Brother of Cyrus West Field, David Dudley Field II, and Stephen Johnson Field, Henry Martyn Field was born at . He graduated at Williams College in 1838, and was pastor of a Presbyterian church in St Louis, Missouri, from 1842 to 1847, and of a Congregational church in West Springfield, Massachusetts, from 1850 to 1854. The interval between his two pastorates he spent in Europe.
From 1854 to 1898, he was editor and for many years he was also sole proprietor of The Evangelist, a New York periodical devoted to the interests of the Presbyterian church. He spent the last years of his life in retirement at Stockbridge, where he died in 1907.

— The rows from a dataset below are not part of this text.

Lemma wf_RunContext clock rl threadiness : wf_run (RunContext clock rl threadiness).
Proof.
  assert (∀ i, held (replicate threadiness Waiting) i = None) as Hnone.
  { intros i. unfold held. destruct (replicate _ _ !! i) as [w|] eqn:Hw; [|done]. by apply lookup_replicate in Hw as [-> _]. }
  split; cbn.
  - apply wf_newTwoLaneWorkQueue.
  - intros key. split; [set_solver|]. intros [i Hi]. by rewrite Hnone in Hi.
  - intros i j key Hi. by rewrite Hnone in Hi.
  - by intros i key ops [? _]%lookup_replicate.
  - intros Hne Hall. destruct threadiness as [|n]; [done|]. by specialize (Hall 0 Waiting eq_refl).
Qed.

Lemma held_insert ws i w0 w j : ws !! i = Some w0 → held (<[i := w]> ws) j = if decide (j = i) then holds w else held ws j.
Proof.
  intros Hi. unfold held. apply lookup_lt_Some in Hi as Hlt. case_decide as Hj; [subst j; by rewrite list_lookup_insert_eq|].
  by rewrite list_lookup_insert_ne.
Qed.

(** What the others do does not reach the keys that are being processed. *)
Lemma others_processing q e q' :
  by_others e → wf_two_lane q → two_lane_step q e q' →
  wf_two_lane q' ∧ processing (consumerQueue q') = processing (consumerQueue q) ∧
  (shuttingDown (consumerQueue q) = true → consumerQueue q' = consumerQueue q).
Proof.
  intros He Hwf Hs. destruct (two_lane_simulates _ _ _ Hwf Hs) as [Hwf' Habs]. split; [done|]. split.
  - change (busy (two_lane_abs q') = busy (two_lane_abs q)). by destruct Habs.
  - intros Hdown. destruct Hs as [e l q He'|e l q He'|a q q' Ha|a q|a q q' Hget|q q' Hget|a q Ha|q|q Hd|pick q q' Hr|now q _ _]; try done.
    + unfold two_lane_AddRateLimited in Ha. destruct (rateLimiting_AddRateLimited _ _ _) as [[d rl]|]; [|done]. by injection Ha as <-.
    + apply (wf_consumer_shut _ Hwf) in Hdown. unfold runConsumer in Hr. by rewrite Hdown in Hr.
Qed.
(** A worker that stays in the hands of what it had. *)
Lemma wf_same_hands c i w0 w q :
  wf_run c → wf_two_lane q → processing (consumerQueue q) = processing (consumerQueue (workQueue c)) →
  workers c !! i = Some w0 → holds w = holds w0 → w ≠ Exited → (∀ key ops, w = Finishing key ops → finishes key ops) →
  wf_run {| workQueue := q; workers := <[i := w]> (workers c) |}.
Proof.
  intros [Hq Hheld Hex Hfin Hexit] Hwf Hproc Hi Hh Hne Hops. assert (holds w0 = held (workers c) i) as Hi' by (unfold held; by rewrite Hi).
  assert (∀ j, held (<[i := w]> (workers c)) j = held (workers c) j) as Hsame.
  { intros j. rewrite (held_insert _ _ w0) by done. case_decide; [subst; by rewrite Hh|done]. }
  apply lookup_lt_Some in Hi as Hlt. split; cbn; [done| | | |].
  - intros key. rewrite Hproc, Hheld. by setoid_rewrite Hsame.
  - intros j k key. rewrite !Hsame. apply Hex.
  - intros j key ops. destruct (decide (j = i)) as [->|Hj]; [rewrite list_lookup_insert_eq by done; intros [= ->]; by apply Hops|].
    rewrite list_lookup_insert_ne by done. apply Hfin.
  - intros _ Hall. destruct Hne. apply (Hall i). by rewrite list_lookup_insert_eq.
Qed.

Lemma processNextWorkItem_finishes {E} (Reconcile : string → option error * E) down key e ops :
  processNextWorkItem Reconcile down key = (e, ops) → finishes key ops.
Proof.
  unfold processNextWorkItem, handleErr, finishes. destruct (Reconcile (safeKey key)) as [[err|] e']; [|intros [= <- <-]; by auto].
  intros [= <- <-]. destruct (IsSkipKey err); [by auto|]. destruct (_ && _); by auto.
Qed.

Lemma run_gets_wf c i key q :
  wf_run c → workers c !! i = Some Waiting → two_lane_Get (workQueue c) = Some (Some key, q) →
  (key ∉ processing (consumerQueue (workQueue c))) ∧ wf_run {| workQueue := q; workers := <[i := Reconciling key]> (workers c) |}.
Proof.
  intros [Hq Hheld Hex Hfin Hexit] Hi Hget. destruct (two_Get_simulates _ _ _ Hq Hget) as [Hwf' _].
  unfold two_lane_Get in Hget. destruct (queue_Get (consumerQueue (workQueue c))) as [[r qi]|] eqn:Hg; [|done]. injection Hget as -> <-.
  destruct (queue_Get_item _ _ _ (wf_consumer _ Hq) Hg) as (_ & Hp & _ & Hp' & _). split; [done|].
  apply lookup_lt_Some in Hi as Hlt. assert (∀ j, held (workers c) j ≠ Some key) as Hfree by (intros j Hj; apply Hp, Hheld; by exists j).
  split; cbn -[held]; [done| | | |].
  - intros key'. rewrite Hp', elem_of_union, elem_of_singleton, Hheld. split.
    + intros [->|[j Hj]]; [exists i; by rewrite (held_insert _ _ Waiting), decide_True|]. exists j. rewrite (held_insert _ _ Waiting) by done.
      rewrite decide_False; [done|]. intros ->. unfold held in Hj. by rewrite Hi in Hj.
    + intros [j Hj]. rewrite (held_insert _ _ Waiting) in Hj by done. case_decide; [injection Hj as <-; by left|right; by exists j].
  - intros j k key'. rewrite !(held_insert _ _ Waiting) by done. repeat case_decide; subst; cbn; try done.
    + intros [= <-] Hk. by edestruct Hfree.
    + intros Hk [= <-]. by edestruct Hfree.
    + apply Hex.
  - intros j key' ops. destruct (decide (j = i)) as [->|Hj]; [by rewrite list_lookup_insert_eq|]. rewrite list_lookup_insert_ne by done. apply Hfin.
  - intros _ Hall. specialize (Hall i (Reconciling key)). rewrite list_lookup_insert_eq in Hall by done. by specialize (Hall eq_refl).
Qed.

Lemma run_exits_wf c i q :
  wf_run c → workers c !! i = Some Waiting → two_lane_Get (workQueue c) = Some (None, q) →
  wf_run {| workQueue := q; workers := <[i := Exited]> (workers c) |}.
Proof.
  intros [Hq Hheld Hex Hfin Hexit] Hi Hget. destruct (two_Get_shutdown_simulates _ _ Hq Hget) as [-> _].
  unfold two_lane_Get in Hget. destruct (queue_Get (consumerQueue (workQueue c))) as [[r qi]|] eqn:Hg; [|done]. injection Hget as -> _.
  destruct (queue_Get_shutdown _ _ (wf_consumer _ Hq) Hg) as (_ & Hdown & Hsub).
  assert (∀ j, held (<[i := Exited]> (workers c)) j = held (workers c) j) as Hsame.
  { intros j. rewrite (held_insert _ _ Waiting) by done. case_decide; [subst; unfold held; by rewrite Hi|done]. }
  split; cbn -[held]; [done| | | |].
  - intros key. rewrite Hheld. by setoid_rewrite Hsame.
  - intros j k' key. rewrite !Hsame. apply Hex.
  - intros j key ops. apply lookup_lt_Some in Hi. destruct (decide (j = i)) as [->|Hj]; [by rewrite list_lookup_insert_eq|].
    rewrite list_lookup_insert_ne by done. apply Hfin.
  - intros _ Hall. split; [done|]. apply set_eq. intros key. split; [|set_solver]. intros Hd. apply Hsub, Hheld in Hd as [j Hj].
    rewrite <-Hsame in Hj. unfold held in Hj. destruct (<[i := Exited]> (workers c) !! j) as [w|] eqn:Hw; [|done].
    apply Hall in Hw. by subst w.
Qed.

Lemma run_done_wf c i key :
  wf_run c → workers c !! i = Some (Finishing key [Done key]) →
  wf_run {| workQueue := two_lane_Done key (workQueue c); workers := <[i := Waiting]> (workers c) |}.
Proof.
  intros [Hq Hheld Hex Hfin Hexit] Hi. assert (held (workers c) i = Some key) as Hmine by (unfold held; by rewrite Hi).
  assert (key ∈ processing (consumerQueue (workQueue c))) as Hp by (apply Hheld; by exists i).
  destruct (two_Done_simulates _ _ Hq Hp) as [Hwf' _]. apply lookup_lt_Some in Hi as Hlt. split; cbn -[held]; [done| | | |].
  - intros key'. rewrite elem_of_difference, elem_of_singleton, Hheld. split.
    + intros [[j Hj] Hne]. exists j. rewrite (held_insert _ _ (Finishing key [Done key])) by done. rewrite decide_False; [done|]. intros ->. congruence.
    + intros [j Hj]. rewrite (held_insert _ _ (Finishing key [Done key])) in Hj by done. case_decide as Hji; [done|]. split; [by exists j|].
      intros ->. apply Hji. by apply (Hex _ _ key).
  - intros j k key'. rewrite !(held_insert _ _ (Finishing key [Done key])) by done. repeat case_decide; subst; cbn; try done. apply Hex.
  - intros j key' ops. destruct (decide (j = i)) as [->|Hj]; [by rewrite list_lookup_insert_eq|]. rewrite list_lookup_insert_ne by done. apply Hfin.
  - intros _ Hall. specialize (Hall i Waiting). rewrite list_lookup_insert_eq in Hall by done. by specialize (Hall eq_refl).
Qed.
(** ** The refinement *)

(** What an event is for the queue. *)
Definition queue_part (e : run_event) : option work_event :=
  match e with OfQueue e => Some e | Started _ key => Some (Got key) | Reconciled _ _ _ _ => None end.
Definition queue_events (es : list run_event) : list work_event := omap queue_part es.

Lemma run_simulates c e c' :
  wf_run c → run_step c e c' →
  wf_run c' ∧ match queue_part e with
              | Some e => two_lane_step (workQueue c) e (workQueue c')
              | None => workQueue c' = workQueue c
              end.
Proof.
  intros Hwf Hs. destruct Hs as [e q c He Hq|i key q c Hi Hget|i q c Hi Hget|i key CL RS start err effects ops c Hi _ Hops|i key op ops e q c Hi Hop].
  - split; [|done]. destruct (others_processing _ _ _ He (wf_workQueue _ Hwf) Hq) as (Hq' & Hp & Hshut).
    destruct Hwf as [Hwq Hheld Hex Hfin Hexit]. split; cbn; [done|by rewrite Hp|done|done|].
    intros Hne Hall. destruct (Hexit Hne Hall) as [Hdown Hd]. by rewrite Hshut.
  - split; [by apply run_gets_wf|]. by apply two_Get.
  - split; [by apply run_exits_wf|]. by apply two_Get_shutdown.
  - split; [|done]. apply (wf_same_hands _ _ (Reconciling key)); try done; [by apply Hwf|].
    intros key' ops' [= <- <-]. by eapply processNextWorkItem_finishes.
  - pose proof (wf_finishing _ Hwf _ _ _ Hi) as [[= -> ->]|[[= -> ->]|[= -> ->]]]; cbn in Hop.
    + injection Hop as <- <-. split; [by apply run_done_wf|]. apply two_Done, (wf_held _ Hwf). exists i. unfold held. by rewrite Hi.
    + injection Hop as <- <-. split; [|apply two_Forget].
      apply (wf_same_hands _ _ _ _ _ Hwf (proj1 (two_lane_simulates _ _ _ (wf_workQueue _ Hwf) (two_Forget key _))) eq_refl Hi); try done.
      intros key' ops [= <- <-]. by left.
    + destruct (two_lane_AddRateLimited key (workQueue c)) as [q1|] eqn:Hq; [|done]. injection Hop as <- <-.
      pose proof (two_AddRateLimited _ _ _ Hq) as Hs. split; [|done].
      destruct (others_processing _ (AddedAfter key) _ I (wf_workQueue _ Hwf) Hs) as (Hq' & Hp & _).
      apply (wf_same_hands _ _ _ _ _ Hwf Hq' Hp Hi); try done. intros key' ops [= <- <-]. by left.
Qed.

Lemma run_refines c es c' :
  wf_run c → run_execution c es c' → wf_run c' ∧ two_lane_execution (workQueue c) (queue_events es) (workQueue c').
Proof.
  intros Hwf. induction 1 as [c|c e c1 es c' Hs _ IH]; [split; [done|constructor]|].
  destruct (run_simulates _ _ _ Hwf Hs) as [Hwf1 Hq]. destruct (IH Hwf1) as [Hwf' Hes]. split; [done|].
  unfold queue_events. cbn. destruct (queue_part e); [by eapply execution_step|by rewrite <-Hq].
Qed.

Lemma run_abstract c es c' :
  wf_run c → run_execution c es c' →
  wf_run c' ∧ abstract_execution (two_lane_abs (workQueue c)) (queue_events es) (two_lane_abs (workQueue c')).
Proof.
  intros Hwf Hes. destruct (run_refines _ _ _ Hwf Hes) as [Hwf' Hq]. split; [done|].
  by destruct (two_lane_refines _ _ _ (wf_workQueue _ Hwf) Hq).
Qed.

(** Only a worker is handed a key. *)
Lemma run_started c es c' key : run_execution c es c' → Got key ∈ queue_events es → ∃ i, Started i key ∈ es.
Proof.
  induction 1 as [c|c e c1 es c' Hs _ IH]; [by intros ?%elem_of_nil|]. unfold queue_events. cbn. intros Hin.
  assert (queue_part e = Some (Got key) ∨ Got key ∈ queue_events es) as [Hgot|Hin'].
  { destruct (queue_part e) as [e'|]; [|by right]. apply elem_of_cons in Hin as [<-|Hin]; [by left|by right]. }
  - destruct e as [e|i key'|]; simplify_eq/=; [|exists i; by left]. inversion Hs as [? ? ? He| | | |? ? op ? ? ? ? _ Hop]; subst; [done|].
    destruct op; cbn in Hop; [done| |done]. by destruct (two_lane_AddRateLimited _ _).
  - destruct (IH Hin') as [i Hi]. exists i. by right.
Qed.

He was the author of a series of books of travel, which achieved unusual popularity. His two volumes descriptive of a trip round the world in 1875–1876, entitled From the Lakes of Killarney to the Golden Horn (1876) and From Egypt to Japan (1877), are almost classic in their way, and have passed through more than twenty editions. Among his other publications are The Irish Confederates and the Rebellion of 1798 (1850), The History of the Atlantic Telegraph (1866), Faith or Agnosticism? the Field-Ingersoll Discussion (1888), On the Desert - Recent Events in Eqypt. (1888), Old Spain and New Spain (1888), Bright Skies and Dark Shadows (1890), and Life of David Dudley Field (1898). Writing about race in Bright Skies and Dark Shadows, Field claimed that segregation was part of human instinct which could not be overcome through legislation.

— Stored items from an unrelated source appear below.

(* ===== verification/RingGrowing.v ===== *)
(** The ring buffer behind the listeners of an informer
    (k8s.io/utils/buffer/ring_growing.go), and that it is a queue. *)
From S2P Require Import Prelude.

Section ring.
Context {A : Type}.

(** [type RingGrowing struct]; a cell without an item is nil. *)
Record RingGrowing := { data : list (option A); n : nat; beg : nat; readable : nat }.

(** [func NewRingGrowing(initialSize int)] *)
Definition NewRingGrowing (initialSize : nat) : RingGrowing :=
  {| data := replicate initialSize None; n := initialSize; beg := 0; readable := 0 |}.

(** [func (r *RingGrowing) ReadOne()]: [None] is a panic. *)
Definition ReadOne (r : RingGrowing) : option (option A * bool * RingGrowing) :=
  if bool_decide (readable r = 0) then Some (None, false, r)
  else
    element ← data r !! beg r;
    Some (element, true,
      {| data := <[beg r := None]> (data r); n := n r; beg := if bool_decide (beg r + 1 = n r) then 0 else beg r + 1; readable := readable r - 1 |}).

(** [copy(dst, src)] into a slice of another array *)
Definition copy (dst src : list (option A)) : list (option A) := take (length dst) src ++ drop (length src) dst.

(** [func (r *RingGrowing) WriteOne(data interface{})]: an index or a remainder
    that is out of range panics. *)
Definition grown (r : RingGrowing) : RingGrowing :=
  let newN := n r * 2 in
  let newData := replicate newN None in
  let to := beg r + readable r in
  let newData :=
    if bool_decide (to ≤ n r) then copy newData (drop (beg r) (take to (data r)))
    else
      let copied := length (drop (beg r) (data r)) in
      let newData := copy newData (drop (beg r) (data r)) in
      take copied newData ++ copy (drop copied newData) (take (to mod n r) (data r)) in
  {| data := newData; n := newN; beg := 0; readable := readable r |}.
Definition WriteOne (x : A) (r : RingGrowing) : option RingGrowing :=
  let r := if bool_decide (readable r = n r) then grown r else r in
  if bool_decide ((readable r + beg r) mod n r < length (data r) ∧ n r ≠ 0) then
    Some {| data := <[(readable r + beg r) mod n r := Some x]> (data r); n := n r; beg := beg r; readable := readable r + 1 |}
  else None.

(** ** The queue that it is *)

(** Where the item [i] is *)
Definition cell (r : RingGrowing) (i : nat) : nat := if bool_decide (beg r + i < n r) then beg r + i else beg r + i - n r.

Record represents (r : RingGrowing) (xs : list A) : Prop := {
  ring_length : length (data r) = n r;
  ring_size : 0 < n r;
  ring_beg : beg r < n r;
  ring_readable : readable r = length xs;
  ring_fits : length xs ≤ n r;
  ring_items i x : xs !! i = Some x → data r !! cell r i = Some (Some x)
}.

Lemma cell_mod r i : 0 < n r → beg r < n r → i < n r → (i + beg r) mod n r = cell r i.
Proof.
  intros Hn Hb Hi. unfold cell. case_bool_decide; [rewrite Nat.mod_small by lia; lia|].
  symmetry. apply (Nat.mod_unique _ _ 1); lia.
Qed.

Lemma cell_inj r i j : beg r < n r → i < n r → j < n r → cell r i = cell r j → i = j.
Proof. unfold cell. intros. repeat case_bool_decide; lia. Qed.

Lemma cell_lt r i : beg r < n r → i < n r → cell r i < n r.
Proof. unfold cell. intros. case_bool_decide; lia. Qed.

Lemma represents_New size : 0 < size → represents (NewRingGrowing size) [].
Proof. intros. split; simpl; try lia; [apply length_replicate|done]. Qed.

(** The data of a full ring in order *)
Lemma grown_data r : length (data r) = n r → beg r < n r → readable r = n r → data (grown r) = drop (beg r) (data r) ++ take (beg r) (data r) ++ replicate (n r) None.
Proof.
  intros Hlen Hb Hr. unfold grown. simpl. rewrite Hr. unfold copy. case_bool_decide as Hto.
  - assert (beg r = 0) as -> by lia. simpl. rewrite !drop_0, take_ge by (rewrite length_replicate, firstn_all2 by lia; lia).
    rewrite firstn_all2 by lia. rewrite drop_replicate, Hlen. do 2 f_equal. lia.
  - assert ((beg r + n r) mod n r = beg r) as Hmod.
    { symmetry. apply (Nat.mod_unique _ _ 1); lia. }
    rewrite Hmod. set (d := drop (beg r) (data r)). assert (length d = n r - beg r) as Hd by (unfold d; rewrite length_drop; lia).
    rewrite (take_ge d) by (rewrite length_replicate; lia). rewrite drop_replicate. rewrite take_app_length, drop_app_length.
    f_equal. rewrite take_ge by (rewrite length_take, length_replicate; lia). f_equal. rewrite drop_replicate, length_take. f_equal. lia.
Qed.

Lemma represents_grown r xs : represents r xs → readable r = n r → represents (grown r) xs.
Proof.
  intros [Hlen Hn Hb Hr Hfit Hitems] Hfull. pose proof (grown_data r Hlen Hb Hfull) as Hdata. split.
  - rewrite Hdata, !length_app, length_drop, length_take, length_replicate. simpl. lia.
  - simpl. lia.
  - simpl. lia.
  - exact Hr.
  - simpl. lia.
  - intros i x Hi. pose proof (lookup_lt_Some _ _ _ Hi) as Hlt. specialize (Hitems _ _ Hi). unfold cell in *. rewrite Hdata. simpl.
    rewrite bool_decide_true by lia. rewrite lookup_app. case_bool_decide as Hwrap.
    + by rewrite lookup_drop, Hitems.
    + rewrite lookup_ge_None_2 by (rewrite length_drop; lia). rewrite length_drop, lookup_app_l by (rewrite length_take; lia).
      rewrite lookup_take_lt by lia. rewrite <-Hitems. f_equal. lia.
Qed.

Lemma WriteOne_spec r xs x :
  represents r xs →
  ∃ r', WriteOne x r = Some r' ∧ represents r' (xs ++ [x]) ∧ n r' = if bool_decide (length xs = n r) then n r * 2 else n r.
Proof.
  intros Hrep. unfold WriteOne. set (r1 := if bool_decide (readable r = n r) then grown r else r).
  assert (represents r1 xs ∧ length xs < n r1 ∧ n r1 = if bool_decide (length xs = n r) then n r * 2 else n r) as (Hrep1 & Hspace & Hn1).
  { unfold r1. rewrite (ring_readable _ _ Hrep). pose proof (ring_fits _ _ Hrep). pose proof (ring_size _ _ Hrep). case_bool_decide.
    - split_and!; [apply represents_grown; [done|by rewrite (ring_readable _ _ Hrep)]|simpl; lia|done].
    - split_and!; [done|lia|done]. }
  destruct Hrep1 as [Hlen Hn Hb Hr Hfit Hitems]. rewrite Hr, cell_mod by done.
  pose proof (cell_lt r1 (length xs) Hb Hspace) as Hcell. rewrite bool_decide_true by lia. eexists. split_and!; [done| |exact Hn1].
  split; simpl; try done; [by rewrite length_insert|rewrite length_app; simpl; lia|rewrite length_app; simpl; lia|].
  intros i y Hi. change (cell _ i) with (cell r1 i). apply lookup_app_Some in Hi as [Hi|[Hge Hi]].
  - pose proof (lookup_lt_Some _ _ _ Hi). rewrite list_lookup_insert_ne; [by apply Hitems|].
    intros Heq%cell_inj; lia.
  - apply list_lookup_singleton_Some in Hi as [Hi <-]. assert (i = length xs) as -> by lia. apply list_lookup_insert_eq. lia.
Qed.

Lemma ReadOne_spec r xs :
  represents r xs →
  match xs with
  | [] => ReadOne r = Some (None, false, r)
  | x :: xs => ∃ r', ReadOne r = Some (Some x, true, r') ∧ represents r' xs ∧ n r' = n r
  end.
Proof.
  intros [Hlen Hn Hb Hr Hfit Hitems]. unfold ReadOne. destruct xs as [|x xs]; [by rewrite Hr|]. rewrite bool_decide_false by (rewrite Hr; simpl; lia).
  pose proof (Hitems 0 x eq_refl) as H0. unfold cell in H0. rewrite bool_decide_true, Nat.add_0_r in H0 by lia. rewrite H0. simpl.
  eexists. split_and!; [done| |done]. simpl in *.
  split; simpl; [by rewrite length_insert|done|case_bool_decide; lia|lia|lia|]. intros i y Hi. pose proof (lookup_lt_Some _ _ _ Hi).
  specialize (Hitems (S i) y Hi). unfold cell in *. simpl in *. rewrite <-Hitems.
  rewrite list_lookup_insert_ne; [f_equal|]; repeat case_bool_decide; lia.
Qed.

(** ** Any sequence of calls *)

(** [Some x] writes [x] and [None] reads; the results of the reads. *)
Fixpoint ring_calls (ops : list (option A)) (r : RingGrowing) : option (list (option A * bool) * RingGrowing) :=
  match ops with
  | [] => Some ([], r)
  | Some x :: ops => r ← WriteOne x r; ring_calls ops r
  | None :: ops => '(result, r) ← ReadOne r; '(results, r) ← ring_calls ops r; Some (result :: results, r)
  end.
Fixpoint queue_calls (ops : list (option A)) (xs : list A) : list (option A * bool) * list A :=
  match ops with
  | [] => ([], xs)
  | Some x :: ops => queue_calls ops (xs ++ [x])
  | None :: ops =>
    match xs with
    | [] => let '(results, xs) := queue_calls ops [] in ((None, false) :: results, xs)
    | x :: xs => let '(results, xs) := queue_calls ops xs in ((Some x, true) :: results, xs)
    end
  end.

(** The most items that are in it at a time *)
Fixpoint most (ops : list (option A)) (held : nat) : nat :=
  match ops with
  | [] => held
  | Some _ :: ops => held `max` most ops (held + 1)
  | None :: ops => held `max` most ops (held - 1)
  end.

Lemma most_ge ops held : held ≤ most ops held.
Proof. destruct ops as [|[x|] ops]; simpl; lia. Qed.

Lemma ring_simulates ops r xs bound :
  represents r xs → n r ≤ bound → 2 * most ops (length xs) ≤ bound →
  ∃ r', ring_calls ops r = Some ((queue_calls ops xs).1, r') ∧ represents r' (queue_calls ops xs).2 ∧ n r' ≤ bound.
Proof.
  revert r xs. induction ops as [|[x|] ops IH]; intros r xs Hrep Hbound Hmost; simpl in *; [by exists r|..].
  - destruct (WriteOne_spec r xs x Hrep) as (r1 & Hw & Hrep1 & Hn1). rewrite Hw. simpl. apply IH; [done| |].
    + rewrite Hn1. case_bool_decide; lia.
    + rewrite length_app. simpl. lia.
  - pose proof (ReadOne_spec r xs Hrep) as Hread. destruct xs as [|x xs].
    + rewrite Hread. simpl. destruct (IH r [] Hrep Hbound) as (r' & Hc & Hrep' & ?); [cbn in Hmost |- *; lia|]. rewrite Hc.
      destruct (queue_calls ops []) as [results xs]. simpl in *. by exists r'.
    + destruct Hread as (r1 & Hread & Hrep1 & Hn1). rewrite Hread. simpl in *. rewrite Nat.sub_0_r in Hmost.
      destruct (IH r1 xs Hrep1) as (r' & Hc & Hrep' & ?); [lia|lia|]. rewrite Hc. destruct (queue_calls ops xs) as [results xs']. simpl in *. by exists r'.
Qed.

(** A growing ring buffer is an unbounded queue: whatever is written and
    read, no call panics, the reads return what was written first and not read
    yet, or that there is nothing, and the array has never more than twice
    the room that was needed at a time, or its first size. *)
Theorem ring_is_queue size ops :
  0 < size →
  ∃ r, ring_calls ops (NewRingGrowing size) = Some ((queue_calls ops []).1, r) ∧ represents r (queue_calls ops []).2 ∧
    length (data r) ≤ size `max` (2 * most ops 0).
Proof.
  intros Hsize. destruct (ring_simulates ops (NewRingGrowing size) [] (size `max` (2 * most ops 0))) as (r & Hc & Hrep & Hn);
    [by apply represents_New|simpl; lia|simpl; lia|].
  exists r. split_and!; [done..|]. by rewrite (ring_length _ _ Hrep).
Qed.
End ring.
Arguments RingGrowing : clear implicits.

(** The buffer wraps around, and grows while it does. *)
Lemma ring_is_queue_witness :
  ∃ r, ring_calls [Some 1; Some 2; None; Some 3; Some 4; None; None; None; None] (NewRingGrowing 2) =
      Some ([(Some 1, true); (Some 2, true); (Some 3, true); (Some 4, true); (None, false)], r) ∧ represents r [] ∧ length (data r) ≤ 6.
Proof. apply (ring_is_queue 2 [Some 1; Some 2; None; Some 3; Some 4; None; None; None; None]). lia. Defined.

Although in his day he was known as a member of a remarkable quartet of brothers, today Rev. Field is best recalled because of his marriage in the 1850s to Mlle. Henrietta Deluzy-Desportes, the one-time governess to the ill-fated Charles de Choiseul-Praslin, Duc de Praslin whose murder of his wife Fanny (daughter of Marshal Horace Sebastiani) and apparent suicide help set off the events leading to the overthrow of King Louis Philippe's reign in 1848. The marriage of Henry and Henrietta was a successful one, and she died in the 1870s in New York City.